1 - In the last five years, the property market in Portugal has experienced an intense recovery in real estate transactions and an increase in house prices, with an increase of approximately 40% since 2013. This increase in house prices is the result of a low supply of real estate inventory and a significant increase in demand.
2 - Economic growth and quality of life are some of the factors that are giving Portugal greater visibility as an international destination for workers, students, promoters and investors.
3 - Less limitations compared to Covid-19. The health and economic crisis caused by the pandemic has also affected the country, although management since the beginning of the COVID-19 crisis has made it possible to contain the crisis. In addition, real estate projects in Portugal were only interrupted for 15 days, which meant that the completion dates of the works were not much affected.
4 - The entry of foreign investors through the adoption of tax measures such as (NHR status) and the granting of residence permits (Golden Visa), as well as the rapid growth of tourism activity in recent years, has played a fundamental role in the revitalization of the Portuguese property market.
5 - The country's tax incentives for urban renewal, stable investment regimes, following the latest reform of the lease law, as well as the vast supply of buildings in need of renovation and the strong demand from both domestic and foreign buyers, provide a roadmap for the real estate market in the coming years.
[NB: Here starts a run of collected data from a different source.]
(* ===== verification/QueueThms.v ===== *)
(** The queue library implements lists: any sequence of queue operations
    returns what the list operations return and leaves the list they
    leave. *)

From S2P Require Import Prelude Links Queue QueueSq.

(** The operations of queue.h. *)
Inductive qop :=
| AddFirst (x : Z) | AddLast (x : Z) | AddAfter (p x : Z) | AddBefore (n x : Z)
| Rem (x : Z) | RemFirst | RemLast | RemAfter (p : Z).

Definition dq_run (q : Z) (op : qop) : M mem Z :=
  match op with
  | AddFirst x => dq_addfirst x q;; mret NULL
  | AddLast x => dq_addlast x q;; mret NULL
  | AddAfter p x => dq_addafter p x q;; mret NULL
  | AddBefore n x => dq_addbefore n x q;; mret NULL
  | Rem x => dq_rem x q;; mret NULL
  | RemFirst => dq_remfirst q
  | RemLast => dq_remlast q
  | RemAfter _ => mret NULL
  end.

Definition sq_run (q : Z) (op : qop) : M mem Z :=
  match op with
  | AddFirst x => sq_addfirst x q;; mret NULL
  | AddLast x => sq_addlast x q;; mret NULL
  | AddAfter p x => sq_addafter p x q;; mret NULL
  | AddBefore _ _ => mret NULL
  | Rem x => sq_rem x q;; mret NULL
  | RemFirst => sq_remfirst q
  | RemLast => sq_remlast q
  | RemAfter p => sq_remafter p q
  end.

(** The list operations; nodes that are added come from [U] and are not in
    the list. *)
Inductive lstep (U : list Z) : qop → list Z → Z → list Z → Prop :=
| LAddFirst x l : x ∈ U → x ∉ l → lstep U (AddFirst x) l NULL (x :: l)
| LAddLast x l : x ∈ U → x ∉ l → lstep U (AddLast x) l NULL (l ++ [x])
| LAddAfter p x l1 l2 : x ∈ U → x ∉ l1 ++ p :: l2 →
    lstep U (AddAfter p x) (l1 ++ p :: l2) NULL (l1 ++ p :: x :: l2)
| LAddBefore n x l1 l2 : x ∈ U → x ∉ l1 ++ n :: l2 →
    lstep U (AddBefore n x) (l1 ++ n :: l2) NULL (l1 ++ x :: n :: l2)
| LRem x l1 l2 : lstep U (Rem x) (l1 ++ x :: l2) NULL (l1 ++ l2)
| LRemFirst x l : lstep U RemFirst (x :: l) x l
| LRemFirstNil : lstep U RemFirst [] NULL []
| LRemLast x l : lstep U RemLast (l ++ [x]) x l
| LRemLastNil : lstep U RemLast [] NULL []
| LRemAfter p x l1 l2 : lstep U (RemAfter p) (l1 ++ p :: x :: l2) x (l1 ++ p :: l2)
| LRemAfterLast p l1 : lstep U (RemAfter p) (l1 ++ [p]) NULL (l1 ++ [p]).

(** Sequences of operations and their results. *)
Inductive lsteps (U : list Z) : list qop → list Z → list Z → list Z → Prop :=
| lsteps_nil l : lsteps U [] l [] l
| lsteps_cons op ops l r l' rs l'' :
    lstep U op l r l' → lsteps U ops l' rs l'' → lsteps U (op :: ops) l (r :: rs) l''.

Fixpoint runs (f : qop → M mem Z) (ops : list qop) : M mem (list Z) :=
  match ops with
  | [] => mret []
  | op :: ops => r ← f op; rs ← runs f ops; mret (r :: rs)
  end.

Lemma lstep_sub U op l r l' : lstep U op l r l' → l ⊆ U → l' ⊆ U.
Proof. destruct 1; set_solver. Qed.

Definition dq_op (op : qop) : Prop := match op with RemAfter _ => False | _ => True end.
Definition sq_op (op : qop) : Prop := match op with AddBefore _ _ => False | _ => True end.

(** The pool of nodes: apart from each other and the queue, and mapped. *)
Definition pool (m : mem) (q : Z) (U : list Z) : Prop :=
  spaced (q :: U) ∧ ∀ x, x ∈ U → x ≠ NULL ∧ is_Some (m !! x) ∧ is_Some (m !! (x + 4)).

Lemma pool_fresh m q U x l :
  pool m q U → dq_repr m q l → x ∈ U → x ∉ l → l ⊆ U → dq_fresh m q x l.
Proof.
  intros [Hs HU] Hr Hx Hn Hl. destruct (HU x Hx) as (? & ? & ?). split_and!; try done.
  destruct Hs as [Hq Hs]. rewrite Forall_forall in Hq. destruct Hr as (_ & _ & _ & Hsl & _). split.
  - rewrite Forall_forall. intros y [->|Hy]%elem_of_cons.
    + specialize (Hq x Hx). lia.
    + eapply spaced_elem; [exact Hs|done|set_solver|]. by intros ->.
  - done.
Qed.

Lemma dq_step m q U op l r l' :
  dq_repr m q l → pool m q U → l ⊆ U → lstep U op l r l' → dq_op op →
  returns (dq_run q op) m (λ r' m', r' = r ∧ dq_repr m' q l' ∧ touches (q :: U) m m').
Proof.
  intros Hr HU Hl Hst Hop.
  assert (Hpost : ∀ F l', F ⊆ U → ∀ m', dq_post q F l' m m' →
    dq_repr m' q l' ∧ touches (q :: U) m m').
  { intros F k HF m' [H1 H2]. split; [done|]. eapply touches_mono; [|exact H2]. set_solver. }
  destruct Hst; simpl; try done;
    try lazymatch goal with |- returns (mbind _ _) _ _ => apply returns_bind end;
    try (eapply returns_mono;
      [first [ apply dq_addfirst_spec; [done|by eapply pool_fresh]
             | apply dq_addlast_spec; [done|by eapply pool_fresh]
             | apply dq_addafter_spec; [done|by eapply pool_fresh]
             | apply dq_addbefore_spec; [done|by eapply pool_fresh] ]
      |simpl; intros _ m' Hp; apply returns_ret; split; [done|]; eapply Hpost, Hp; set_solver]).
  - eapply returns_mono; [by apply dq_rem_spec|]. simpl. intros _ m' [Hp _].
    apply returns_ret. split; [done|]. eapply Hpost, Hp. set_solver.
  - eapply returns_mono; [by apply dq_remfirst_spec|]. simpl. intros y m' [-> Hp].
    split; [done|]. eapply Hpost, Hp. set_solver.
  - destruct (dq_rem_empty m q Hr) as [E _]. eapply returns_intro; [exact E|]. done.
  - eapply returns_mono; [by apply dq_remlast_spec|]. simpl. intros y m' [-> Hp].
    split; [done|]. eapply Hpost, Hp. set_solver.
  - destruct (dq_rem_empty m q Hr) as [_ E]. eapply returns_intro; [exact E|]. done.
Qed.

(** C22: the doubly linked queues of libc/queue refine lists: any sequence of
    dq operations on nodes of a pool terminates without fault, returns exactly
    the results of the list operations, leaves the resulting list linked in
    memory, and touches only the queue header and pool nodes. *)
Theorem dq_refines_lists m q U ops l rs l' :
  dq_repr m q l → pool m q U → l ⊆ U → lsteps U ops l rs l' → Forall dq_op ops →
  returns (runs (dq_run q) ops) m (λ rs' m',
    rs' = rs ∧ dq_repr m' q l' ∧ touches (q :: U) m m').
Proof.
  intros Hr HU Hl Hst. revert m Hr HU Hl. induction Hst as [|op ops l r l1 rs l2 H1 _ IH];
    intros m Hr HU Hl Hop; simpl.
  { apply returns_ret. split_and!; [done|done|apply touches_refl]. }
  apply Forall_cons in Hop as [Hop Hops]. apply returns_bind.
  eapply returns_mono; [by eapply dq_step|]. simpl. intros r1 m1 (-> & Hr1 & Ht1).
  apply returns_bind. eapply returns_mono; [apply (IH m1); try done|].
  - destruct HU as [HU1 HU2]. split; [done|]. intros x Hx. rewrite <-!(touches_mapped _ _ _ _ Ht1). auto.
  - by eapply lstep_sub.
  - simpl. intros rs2 m2 (-> & Hr2 & Ht2). apply returns_ret. split_and!; [done|done|].
    by eapply touches_trans.
Qed.

Lemma pool_fresh_sq m q U x l :
  pool m q U → sq_repr m q l → x ∈ U → x ∉ l → sq_fresh m q x l.
Proof.
  intros [Hs HU] Hr Hx Hn. destruct (HU x Hx) as (? & ? & _). split_and!; try done.
  destruct Hs as [Hq _]. rewrite Forall_forall in Hq. specialize (Hq x Hx).
  constructor; [|apply Hr]. rewrite !elem_of_cons. intros [?|[?|?]]; [lia..|done].
Qed.

Lemma sq_remafter_last m q l1 p : sq_repr m q (l1 ++ [p]) → sq_remafter p q m = Done (NULL, m).
Proof.
  intros Hr. pose proof (sq_node _ _ _ Hr) as (H1 & _). rewrite hd_or_nil in H1.
  destruct Hr as (Hq & _). unfold sq_remafter, load, FLINK, HEAD, mbind, M_bind. rewrite !Z.add_0_r, H1, Hq.
  unfold nonnull. rewrite andb_false_r. done.
Qed.

Lemma sq_step m q U op l r l' :
  sq_repr m q l → pool m q U → l ⊆ U → lstep U op l r l' → sq_op op →
  returns (sq_run q op) m (λ r' m', r' = r ∧ sq_repr m' q l' ∧ touches (q :: U) m m').
Proof.
  intros Hr HU Hl Hst Hop.
  assert (Hpost : ∀ F l', F ⊆ U → ∀ m', sq_post q F l' m m' →
    sq_repr m' q l' ∧ touches (q :: U) m m').
  { intros F k HF m' [H1 [D H2]]. split; [done|]. split; [done|]. intros a Ha. apply H2.
    rewrite Forall_forall in Ha. rewrite !elem_of_cons. intros [->|[->|Hin]].
    - destruct (Ha q ltac:(set_solver)). done.
    - destruct (Ha q ltac:(set_solver)). done.
    - destruct (Ha a ltac:(set_solver)). done. }
  destruct Hst; simpl; try done;
    try lazymatch goal with |- returns (mbind _ _) _ _ => apply returns_bind end;
    try (eapply returns_mono;
      [first [ apply sq_addfirst_spec; [done|by eapply pool_fresh_sq]
             | apply sq_addlast_spec; [done|by eapply pool_fresh_sq]
             | apply sq_addafter_spec; [done|by eapply pool_fresh_sq]
             | by apply sq_rem_spec ]
      |simpl; intros _ m' Hp; apply returns_ret; split; [done|]; eapply Hpost, Hp; set_solver]).
  - eapply returns_mono; [by apply sq_remfirst_spec|]. simpl. intros y m' (-> & Hp & _).
    split; [done|]. eapply Hpost, Hp. set_solver.
  - eapply returns_intro; [by apply sq_remfirst_empty|]. done.
  - eapply returns_mono; [by apply sq_remlast_spec|]. simpl. intros y m' [-> Hp].
    split; [done|]. eapply Hpost, Hp. set_solver.
  - destruct Hr as (Hq & Ht & Hr). eapply (returns_intro _ _ NULL m); [|done].
    unfold sq_remlast, load, TAIL, mbind, M_bind. by rewrite Ht.
  - eapply returns_mono; [by apply sq_remafter_spec|]. simpl. intros y m' (-> & Hp & _).
    split; [done|]. eapply Hpost, Hp. set_solver.
  - eapply returns_intro; [by eapply sq_remafter_last|]. done.
Qed.

(** C23: the singly linked queues of libc/queue refine lists in the same way,
    including removal behind a node and the searches of sq_rem and sq_remlast,
    which terminate. *)
Theorem sq_refines_lists m q U ops l rs l' :
  sq_repr m q l → pool m q U → l ⊆ U → lsteps U ops l rs l' → Forall sq_op ops →
  returns (runs (sq_run q) ops) m (λ rs' m',
    rs' = rs ∧ sq_repr m' q l' ∧ touches (q :: U) m m').
Proof.
  intros Hr HU Hl Hst. revert m Hr HU Hl. induction Hst as [|op ops l r l1 rs l2 H1 _ IH];
    intros m Hr HU Hl Hop; simpl.
  { apply returns_ret. split_and!; [done|done|apply touches_refl]. }
  apply Forall_cons in Hop as [Hop Hops]. apply returns_bind.
  eapply returns_mono; [by eapply sq_step|]. simpl. intros r1 m1 (-> & Hr1 & Ht1).
  apply returns_bind. eapply returns_mono; [apply (IH m1); try done|].
  - destruct HU as [HU1 HU2]. split; [done|]. intros x Hx. rewrite <-!(touches_mapped _ _ _ _ Ht1). auto.
  - by eapply lstep_sub.
  - simpl. intros rs2 m2 (-> & Hr2 & Ht2). apply returns_ret. split_and!; [done|done|].
    by eapply touches_trans.
Qed.

(** ** Witnesses: three nodes, a queue header and some operations *)
Definition demo_mem : mem :=
  list_to_map [(96, 0); (100, 0); (8, 0); (12, 0); (16, 0); (20, 0); (24, 0); (28, 0)].

Lemma demo_pool : pool demo_mem 96 [8; 16; 24].
Proof.
  split; [repeat constructor; lia|]. intros x Hx.
  rewrite !elem_of_cons, elem_of_nil in Hx. destruct_or? Hx; try done; subst x; (split_and!; [done|by eexists..]).
Qed.

Lemma dq_refines_lists_witness :
  returns (runs (dq_run 96) [AddLast 8; AddFirst 16; AddAfter 16 24; Rem 16; RemLast]) demo_mem (λ rs' m',
    rs' = [0; 0; 0; 0; 8] ∧ dq_repr m' 96 [24] ∧ touches [96; 8; 16; 24] demo_mem m').
Proof.
  apply (dq_refines_lists demo_mem 96 [8; 16; 24] _ []); [..|by repeat constructor].
  - split_and!; done.
  - apply demo_pool.
  - set_solver.
  - eapply lsteps_cons; [apply LAddLast; set_solver|].
    eapply lsteps_cons; [apply LAddFirst; set_solver|].
    eapply lsteps_cons; [apply (LAddAfter _ 16 24 []); set_solver|].
    eapply lsteps_cons; [apply (LRem _ 16 [])|].
    eapply lsteps_cons; [apply (LRemLast _ 8 [24])|]. apply lsteps_nil.
Defined.

Lemma sq_refines_lists_witness :
  returns (runs (sq_run 96) [AddLast 8; AddLast 16; AddFirst 24; RemAfter 8; Rem 8; RemLast]) demo_mem
    (λ rs' m', rs' = [0; 0; 0; 16; 0; 24] ∧ sq_repr m' 96 [] ∧ touches [96; 8; 16; 24] demo_mem m').
Proof.
  apply (sq_refines_lists demo_mem 96 [8; 16; 24] _ []); [..|by repeat constructor].
  - split_and!; try done. repeat constructor; set_solver.
  - apply demo_pool.
  - set_solver.
  - eapply lsteps_cons; [apply LAddLast; set_solver|].
    eapply lsteps_cons; [apply (LAddLast _ 16 [8]); set_solver|].
    eapply lsteps_cons; [apply LAddFirst; set_solver|].
    eapply lsteps_cons; [apply (LRemAfter _ 8 16 [24] [])|].
    eapply lsteps_cons; [apply (LRem _ 8 [24] [])|].
    eapply lsteps_cons; [apply (LRemLast _ 24 [])|]. apply lsteps_nil.
Defined.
Lisbon and Porto are experiencing a real urban transformation of the center and the most privileged areas, welcoming new companies, thanks to the impulse of tourism and the economic stability of the country.
6 - In addition, the recent creation of SIGI, a figure similar to the Spanish SOCIMI, opens a new path for large investors. This company invests in properties for renting offices, houses, hotels or spaces dedicated to commerce or logistics, with juicy tax advantages, improving the SOCIMI regime, since they offer a 10% dividend tax to non-resident shareholders, in compared to 19% for their Spanish counterparts.
7 - Good weather, political stability, and the improvement of economic indicators in recent years are encouraging foreign investment in recent years. In the real estate sector alone, it reached 3 billion euros in 2019.
8 - Lisbon was considered the most attractive city to invest in 2019, according to the Emerging Trends in Real Estate Europe 2019 study, carried out by the consulting company PwC, placing it ahead of cities like Paris, London or Berlin for investors in Real Estate. Despite this reason, it should be noted that Lisbon, in 2020, dropped to 10th position, in 2021 it is out of the Top 10 list of the Emerging Trends in Real Estate®: Europe 2021, carried out by PwC and the Urban Land Institute.